Many found the speech slightly disappointing as a piece of rhetoric – despite Obama’s reputation as the greatest U.S. orator in a generation, there were few lines that seemed likely to endure alongside the best-known words of Abraham Lincoln or Franklin Roosevelt.

But as far as content, most commentators found the inaugural praiseworthy. The New York Times editorialised that the speech offered “the clarity and the respect for which all Americans have hungered”, while the right-leaning Wall Street Journal said that Obama “more than met the moment with an Inaugural Address that invoked America’s historical purposes and optimism”.

Many prominent columnists took Obama at his word when he claimed to want to transcend “stale political arguments”. Centrist Washington Post columnist David Ignatius said that the speech “showed us, once again, that the new president really means it when he says that he wants to create a new kind of politics for a ‘postpartisan’ America”.

And former Reagan speechwriter Peggy Noonan, writing in the Wall Street Journal, called the address “a serious and sober speech” that set out to capture the political centre.

On foreign policy and defence issues, Obama offered rhetoric that was equally congenial to hawks and doves, realists and idealists.

His claim that “we reject as false the choice between our safety and our ideals” was one of the most frequently-quoted lines of the inaugural.
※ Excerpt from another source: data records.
(* ===== verification/AddDataPoints.v ===== *)
(** * The storage stage (crates/cognify/src/tasks.rs)

    [add_data_points]: the ownership rows of everything the stage writes, the graph
    nodes and edges, and the vector points, in the order of the writes.  A call to a
    store may fail as the fault plan of Artifacts says; the embedding engine is a
    function that may fail.  Of a vector point the stores keep its collection and id,
    not its vector and payload; the evidence table is not among the stores. *)

From stdpp Require Import sorting.
From S2P Require Import Prelude Json Strings Text DataPoint Models Provenance Summarize Failure Ledger Artifacts Loaders ChunkDocument.
From S2P Require Import Config GraphTypes EdgeText Expansion Ownership DynamicWalk StructuralEdges.
#[local] Open Scope nat_scope.

(** ** Ownership rows *)

Section rows.
Context `{UuidFormat, Lowercase} (new_v5 : uuid → string → uuid) (parse_str : string → option uuid) (now : Z)
  (entity_value : Entity → option json) (chunk_value : DocumentChunk → option json)
  (summary_value : TextSummary → option json) (type_value : EntityType → option json)
  (document_value : Document → option json) (base_value : DataPoint → option json).

Notation node_row_of := (node_row_of new_v5 now).

Definition indexed_fields_of (base : DataPoint) (fields : list string) : json :=
  default (JArray (map JString fields)) (dp_metadata base !! "index_fields").

Definition chunk_row (id : LedgerIdentity) (c : DocumentChunk) : GraphNode :=
  node_row_of id (dc_id c) ("chunk_" +:+ pretty (dc_chunk_index c)) (dp_data_type (dc_base c))
    (indexed_fields_of (dc_base c) ["text"]) (chunk_value c) (dc_document_id c).

Definition summary_data_id (chunk_data_map : gmap uuid uuid) (s : TextSummary) : uuid :=
  default nil_uuid (chunk_id ← ts_made_from s; chunk_data_map !! chunk_id).

Definition summary_row (id : LedgerIdentity) (chunk_data_map : gmap uuid uuid) (s : TextSummary) : GraphNode :=
  node_row_of id (ts_id s) ("summary_" +:+ uuid_to_string (ts_id s)) (dp_data_type (ts_base s))
    (indexed_fields_of (ts_base s) ["text"]) (summary_value s) (summary_data_id chunk_data_map s).

Definition type_row (id : LedgerIdentity) (et : EntityType) : GraphNode :=
  node_row_of id (et_id et) (et_name et) (dp_data_type (et_base et)) (indexed_fields_of (et_base et) ["name"])
    (type_value et) nil_uuid.

Definition document_row (id : LedgerIdentity) (d : Document) : GraphNode :=
  node_row_of id (doc_id d) (if decide (doc_name d = "") then uuid_to_string (doc_id d) else doc_name d)
    (dp_data_type (doc_base d)) (indexed_fields_of (doc_base d) ["name"]) (document_value d) (doc_id d).

(** [edge_attributes] *)
Definition edge_attributes (properties : gmap string json) : option json :=
  if decide (properties = ∅) then None else Some (JObject properties).

(** The row of an edge. *)
Definition edge_row_of (id : LedgerIdentity) (data_id source target : uuid) (row_text : string) (slug : uuid)
    (label : option string) (attributes : option json) : GraphEdge := {|
  ge_id := provenance_edge_id new_v5 (li_tenant_id id) (li_user_id id) (li_dataset_id id) data_id source row_text target;
  ge_slug := slug; ge_user_id := li_user_id id; ge_data_id := data_id; ge_dataset_id := li_dataset_id id;
  ge_pipeline_run_id := li_pipeline_run_id id; ge_source_node_id := source; ge_destination_node_id := target;
  ge_relationship_name := row_text; ge_label := label; ge_attributes := attributes; ge_created_at := now |}.

Definition structural_row (id : LedgerIdentity) (e : EdgeData) : GraphEdge :=
  let '(source_id_str, target_id_str, rel_name, properties) := e in
  let source_id := default nil_uuid (parse_str source_id_str) in
  let target_id := default nil_uuid (parse_str target_id_str) in
  let rel_name := sanitize_string rel_name in
  let edge_text := if decide (rel_name = "contains")
                   then sanitize_string <$> (properties !! EDGE_TEXT_KEY ≫= json_as_str) else None in
  let '(row_text, label) := match edge_text with
                            | Some t => (t, Some rel_name)
                            | None => (rel_name, None)
                            end in
  edge_row_of id nil_uuid source_id target_id row_text (edge_slug new_v5 row_text) label (edge_attributes properties).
Most saw it as the speech’s harshest repudiation in of the Bush administration, with Harold Meyerson writing in the Washington Post that “[w]ith that, the neoconservative perversion of American ideals – and American security – was flushed to its reward”.
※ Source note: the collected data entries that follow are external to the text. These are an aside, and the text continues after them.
(** Nothing but vectors is written. *)
Definition only_vectors (st st' : stores) : Prop := st' = with_vectors (st_vectors st') st.

Lemma only_vectors_refl st : only_vectors st st.
Proof. by destruct st. Qed.

Lemma only_vectors_trans st st' st'' : only_vectors st st' → only_vectors st' st'' → only_vectors st st''.
Proof. unfold only_vectors. intros -> ->. done. Qed.

(** ** Writes *)

Section writes.
Context {V : Type} (embed : list string → result string (list V)).

(** The engine refuses some texts. *)
Definition embedding_fails : Prop := ∃ texts e, embed texts = Err e.

(** [m] writes the points of [l], and nothing else; it fails only if a call does. *)
Definition writes {E A} (l : list point) (m : M E A) : Prop := ∀ w,
  dwp m (λ _ w', only_vectors (dw_stores w) (dw_stores w') ∧ (quiet w → quiet w')
                 ∧ gained l (st_vectors (dw_stores w)) (st_vectors (dw_stores w')))
        (λ _ w', only_vectors (dw_stores w) (dw_stores w') ∧ (¬ quiet w ∨ embedding_fails)
                 ∧ grown l (st_vectors (dw_stores w)) (st_vectors (dw_stores w'))) w.

Lemma writes_ret {E A} (a : A) : writes [] (mret a : M E A).
Proof. intros w. apply dwp_ret. split_and!; [apply only_vectors_refl|done|]. intros c i. rewrite elem_of_nil. tauto. Qed.

Lemma writes_bind {E A B} l l' (m : M E A) (k : A → M E B) : writes l m → (∀ a, writes l' (k a)) → writes (l ++ l') (m ≫= k).
Proof.
  intros Hm Hk w. apply dwp_bind. eapply dwp_mono; [apply Hm| |]; simpl.
  - intros a w' (Ho & Hq & Hg). eapply dwp_mono; [apply Hk| |]; simpl.
    + intros b w'' (Ho' & Hq' & Hg'). split_and!; [by eapply only_vectors_trans|auto|by eapply gained_trans].
    + intros e w'' (Ho' & Hq' & Hg'). split_and!; [by eapply only_vectors_trans|tauto|].
      eapply grown_trans; [by apply gained_grown|done].
  - intros e w' (Ho & Hq & Hg). split_and!; [done|done|]. eapply grown_proper; [|done]. intros x Hx. apply elem_of_app. by left.
Qed.

Lemma writes_proper {E A} l l' (m : M E A) : (∀ x, x ∈ l ↔ x ∈ l') → writes l m → writes l' m.
Proof.
  intros Hl Hm w. eapply dwp_mono; [apply Hm| |]; simpl.
  - intros a w' (? & ? & ?). split_and!; [done..|by eapply gained_proper].
  - intros a w' (? & ? & ?). split_and!; [done..|]. eapply grown_proper; [|done]. intros x. apply Hl.
Qed.

Lemma writes_map_err {E F A} (f : E → F) l (m : M E A) : writes l m → writes l (m_map_err f m).
Proof. intros Hm w. apply dwp_map_err, Hm. Qed.

Lemma writes_of_result {E A} (r : result E A) : (∀ e, r = Err e → embedding_fails) → writes [] (m_of_result r).
Proof.
  intros Hr. destruct r as [a|e]; simpl; [apply writes_ret|]. intros w. apply dwp_fail.
  split_and!; [apply only_vectors_refl|right; by eapply Hr|apply grown_refl].
Qed.

Lemma writes_foldl {E A B} (f : A → B → M E A) (L : B → list point) bs : (∀ a b, b ∈ bs → writes (L b) (f a b)) →
  ∀ a, writes (concat (map L bs)) (m_foldl f a bs).
Proof.
  induction bs as [|b bs IH]; intros Hf a; simpl; [apply writes_ret|]. apply writes_bind.
  - apply Hf. left.
  - intros a'. apply IH. intros a'' b' Hb'. apply Hf. by right.
Qed.

Lemma writes_command (f : stores → stores) l :
  (∀ st, only_vectors st (f st) ∧ gained l (st_vectors st) (st_vectors (f st))) → writes l (command f).
Proof.
  intros Hf w. apply dwp_command.
  - intros plan Hq. simpl. destruct (Hf (dw_stores w)). by split_and!.
  - intros e plan st Hq Hst. simpl. destruct (Hf (dw_stores w)) as [Ho Hg]. destruct Hst as [->| ->].
    + split_and!; [apply only_vectors_refl|by left|apply grown_refl].
    + split_and!; [done|by left|by apply gained_grown].
Qed.

Lemma writes_query {A} (f : stores → A) : writes [] (query f).
Proof.
  intros w. apply dwp_query.
  - intros plan Hq. split_and!; [apply only_vectors_refl|done|]. intros c i. rewrite elem_of_nil. tauto.
  - intros e plan Hq. split_and!; [apply only_vectors_refl|by left|apply grown_refl].
Qed.

Lemma writes_hint : writes [] hint.
Proof. apply writes_command. intros st. split; [apply only_vectors_refl|]. intros c i. rewrite elem_of_nil. tauto. Qed.

Lemma writes_create c : writes [] (command (create_collection c)).
Proof.
  apply writes_command. intros st. split; [done|]. intros c' i. rewrite elem_of_nil. unfold points_in, create_collection. simpl.
  destruct (decide (c' = c)) as [->|Hne]; [rewrite lookup_insert_eq|rewrite lookup_insert_ne by done]; simpl; tauto.
Qed.

Lemma writes_index c ids : writes (map (pair c) ids) (command (index_points c ids)).
Proof.
  apply writes_command. intros st. split; [done|]. intros c' i. unfold points_in, index_points. simpl.
  rewrite list_elem_of_fmap. destruct (decide (c' = c)) as [->|Hne]; [rewrite lookup_insert_eq|rewrite lookup_insert_ne by done]; simpl.
  - rewrite elem_of_union, elem_of_list_to_set. naive_solver.
  - naive_solver.
Qed.

(** A bulk-load scope changes nothing of what is written in it. *)
Lemma writes_bulk {A} l (m : M CognifyError A) : writes l m → writes l (in_bulk_load m).
Proof.
  intros Hm w. unfold in_bulk_load. apply dwp_bind, dwp_catch.
  assert (Hrest : ∀ (begun : result string ()) w', only_vectors (dw_stores w) (dw_stores w') → (quiet w → quiet w') →
    st_vectors (dw_stores w') = st_vectors (dw_stores w) →
    dwp (indexed ← m_catch m; (match begun with Ok _ => m_catch hint | Err e => mret (Ok () : result string ()) end);;
         m_of_result indexed)
      (λ _ w', only_vectors (dw_stores w) (dw_stores w') ∧ (quiet w → quiet w')
                 ∧ gained l (st_vectors (dw_stores w)) (st_vectors (dw_stores w')))
      (λ _ w', only_vectors (dw_stores w) (dw_stores w') ∧ (¬ quiet w ∨ embedding_fails)
                 ∧ grown l (st_vectors (dw_stores w)) (st_vectors (dw_stores w'))) w').
  { intros begun w' Ho Hq Hv. apply dwp_bind, dwp_catch.
    assert (Hend : ∀ indexed w'' (Q : A → delete_world → Prop) (X : CognifyError → delete_world → Prop),
      (∀ w3, dw_stores w3 = dw_stores w'' → (quiet w'' → quiet w3) → dwp (m_of_result indexed) Q X w3) →
      dwp ((match begun with Ok _ => m_catch hint | Err e => mret (Ok () : result string ()) end);;
           m_of_result indexed) Q X w'').
    { intros indexed w'' Q X HQ. apply dwp_bind. destruct begun as [u|e]; [|apply dwp_ret; by apply HQ].
      apply dwp_catch, dwp_command; [intros plan Hp; by apply HQ|]. intros e plan st Hp Hst.
      apply HQ; [by destruct Hst as [->| ->]|]. intros Hq''. by destruct Hp. }
    eapply dwp_mono; [apply Hm| |]; rewrite Hv.
    - intros a w'' (Ho' & Hq' & Hg). apply Hend. intros w3 Hst3 Hq3. apply dwp_ret. cbv beta. rewrite Hst3.
      split_and!; [by eapply only_vectors_trans|auto|done].
    - intros e w'' (Ho' & Hq' & Hg). apply Hend. intros w3 Hst3 Hq3. apply dwp_fail. cbv beta. rewrite Hst3.
      split_and!; [by eapply only_vectors_trans|tauto|done]. }
  apply dwp_command.
  - intros plan Hq. cbv beta. apply (Hrest (Ok ())); [apply only_vectors_refl|done|done].
  - intros e plan st Hq Hst. apply (Hrest (Err e)); destruct Hst as [->| ->]; simpl; (apply only_vectors_refl || done || tauto).
Qed.

(** ** Embeddings *)

(** A vector for every text. *)
Definition embeds_all : Prop := ∀ texts vectors, embed texts = Ok vectors → length vectors = length texts.

Lemma embed_batches_length batches vectors : embeds_all → embed_batches embed batches = Ok vectors →
  length vectors = length (concat batches).
Proof.
  intros Hall. revert vectors. induction batches as [|b batches IH]; intros vectors; simpl; [by intros [= <-]|].
  destruct (embed b) as [vs|e] eqn:Hb; [|done]. destruct (embed_batches embed batches) as [rest|e]; [|done].
  intros [= <-]. rewrite !length_app, (Hall _ _ Hb), (IH rest); done.
Qed.

Lemma embed_batches_fails batches e : embed_batches embed batches = Err e → embedding_fails.
Proof.
  induction batches as [|b batches IH]; simpl; [done|]. destruct (embed b) as [vs|e'] eqn:Hb; [|by exists b, e'].
  destruct (embed_batches embed batches); [done|]. intros [= ->]. by apply IH.
Qed.

Section batched.
Context (batch_size : nat).

Lemma embed_in_batches_length texts vectors : embeds_all → embed_in_batches embed batch_size texts = Ok vectors →
  length vectors = length texts.
Proof.
  intros Hall. unfold embed_in_batches. destruct texts as [|t texts]; [by intros [= <-]|].
  intros Hv. rewrite (embed_batches_length _ _ Hall Hv). by rewrite chunks_concat.
Qed.

Lemma embed_in_batches_fails texts e : embed_in_batches embed batch_size texts = Err e → embedding_fails.
Proof. unfold embed_in_batches. destruct texts; [done|]. apply embed_batches_fails. Qed.

(** With a fresh vector for each id that has none, every id gets one. *)
Lemma take_vectors_enough (precomputed : gmap uuid V) ids : ∀ fresh,
  length fresh = length (filter (λ id, precomputed !! id = None) ids) →
  ∃ vectors, take_vectors precomputed ids fresh = Ok vectors ∧ length vectors = length ids.
Proof.
  induction ids as [|id ids IH]; intros fresh Hlen; simpl; [by eexists|]. rewrite filter_cons in Hlen.
  destruct (precomputed !! id) as [v|] eqn:Hid.
  - rewrite decide_False in Hlen by done. destruct (IH _ Hlen) as (vs & -> & Hvs). eexists. split; [done|]. simpl. by f_equal.
  - rewrite decide_True in Hlen by done. destruct fresh as [|v fresh]; [done|]. injection Hlen as Hlen.
    destruct (IH _ Hlen) as (vs & -> & Hvs). eexists. split; [done|]. simpl. by f_equal.
Qed.

Lemma missing_entries (precomputed : gmap uuid V) (entries : list (uuid * string)) :
  length (filter (λ e, precomputed !! e.1 = None) entries) = length (filter (λ id, precomputed !! id = None) (map fst entries)).
Proof. induction entries as [|[id t] entries IH]; [done|]. simpl. rewrite !filter_cons. simpl. case_decide; simpl; congruence. Qed.

(** What the stage asks the vectors of a window to be. *)
Definition good_vectors (vectors_of : list (uuid * string) → result CognifyError (list V)) : Prop := ∀ entries,
  match vectors_of entries with Ok vectors => length vectors = length entries | Err _ => embedding_fails end.

Lemma reuse_good precomputed : embeds_all → good_vectors (reuse_or_embed embed batch_size precomputed).
Proof.
  intros Hall entries. unfold reuse_or_embed. destruct (embed_in_batches _ _ _) as [fresh|e] eqn:Hf.
  - apply embed_in_batches_length in Hf; [|done]. rewrite length_map, missing_entries in Hf.
    destruct (take_vectors_enough _ _ _ Hf) as (vs & -> & ->). by rewrite length_map.
  - by eapply embed_in_batches_fails.
Qed.

(** *** Alignment *)

Lemma embed_batches_pointwise (vector : string → V) batches vectors :
  (∀ texts vs, embed texts = Ok vs → vs = map vector texts) → embed_batches embed batches = Ok vectors →
  vectors = map vector (concat batches).
Proof.
  intros Hvec. revert vectors. induction batches as [|b batches IH]; intros vectors; simpl; [by intros [= <-]|].
  destruct (embed b) as [vs|e] eqn:Hb; [|done]. destruct (embed_batches embed batches) as [rest|e]; [|done].
  intros [= <-]. by rewrite map_app, (Hvec _ _ Hb), (IH rest).
Qed.

Lemma embed_in_batches_pointwise (vector : string → V) texts vectors :
  (∀ texts vs, embed texts = Ok vs → vs = map vector texts) → embed_in_batches embed batch_size texts = Ok vectors →
  vectors = map vector texts.
Proof.
  intros Hvec. unfold embed_in_batches. destruct texts as [|t texts]; [by intros [= <-]|].
  intros Hv. rewrite (embed_batches_pointwise _ _ _ Hvec Hv). by rewrite chunks_concat.
Qed.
But Obama’s line was not so different from the claim made by Bush himself, four years earlier in his second inaugural address, that “America’s vital interests and our deepest beliefs are now one”. As the Wall Street Journal’s James Taranto pointed out, it was likely Bush and his allies would similarly claim to reject the choice that Obama set out as false.

More broadly, Obama resisted any explicit repudiation of the ambitious international vision that Bush had set out in the second inaugural. For the most part he merely set out to execute it more prudently, in concert with allies, and without Bush’s overreliance on brute force.

Obama’s stark warning to terrorists that “we can outlast you, and we will defeat you” won him wide praise among hawks. “For many conservatives,” Thomas Donnelly wrote in the neoconservative Weekly Standard, “this was the signature phrase in Barack Obama’s inaugural.”

On economic issues, Obama similarly rejected the major ideological debates – whether the government is too big or too small, whether the market is a force for good or will – as being “false choices”.

This seemingly pragmatic stance did in fact signal an apparent repudiation of Ronald Reagan’s famous and unequivocal claim, in his 1981 inaugural address, that “[i]n the present crisis, government is not the solution to our problem; government is the problem”.

And many liberal supporters were heartened by Obama’s stance. John Heilemann of New York magazine wrote that despite the president’s even-handed rhetoric, “it’s also clear in all [these] cases that his implicit critique is stronger of one side than the other”.

Still, few conservatives seemed to take issue with the inaugural’s explicit claims on the economy, even as they braced themselves for what is almost certain to be a major expansion of government economic intervention under the new administration.

To be sure, Obama’s speech was not well-received in all quarters on the left or the right. Conservative flagship National Review editorialised that despite Obama’s “several nods to post-partisanship…[he] does not consider the dogmas of liberalism worn out, as the speech made clear” and called his rhetoric “ideology masquerading as thought”.

In the New Republic, liberal John Judis called the speech “a hodgepodge of themes, injunctions, and applause lines that did not speak directly to the crisis that the country faces”, while Alan Wolfe complained that “[t]his was the time for fire and he gave us too much ice”.

On the whole, though, the inaugural address did nothing to cut short Obama’s political honeymoon. The new president maintained, for one day at least, his remarkable ability to be most things to most people. How long he can maintain it once his administration begins governing remains to be seen.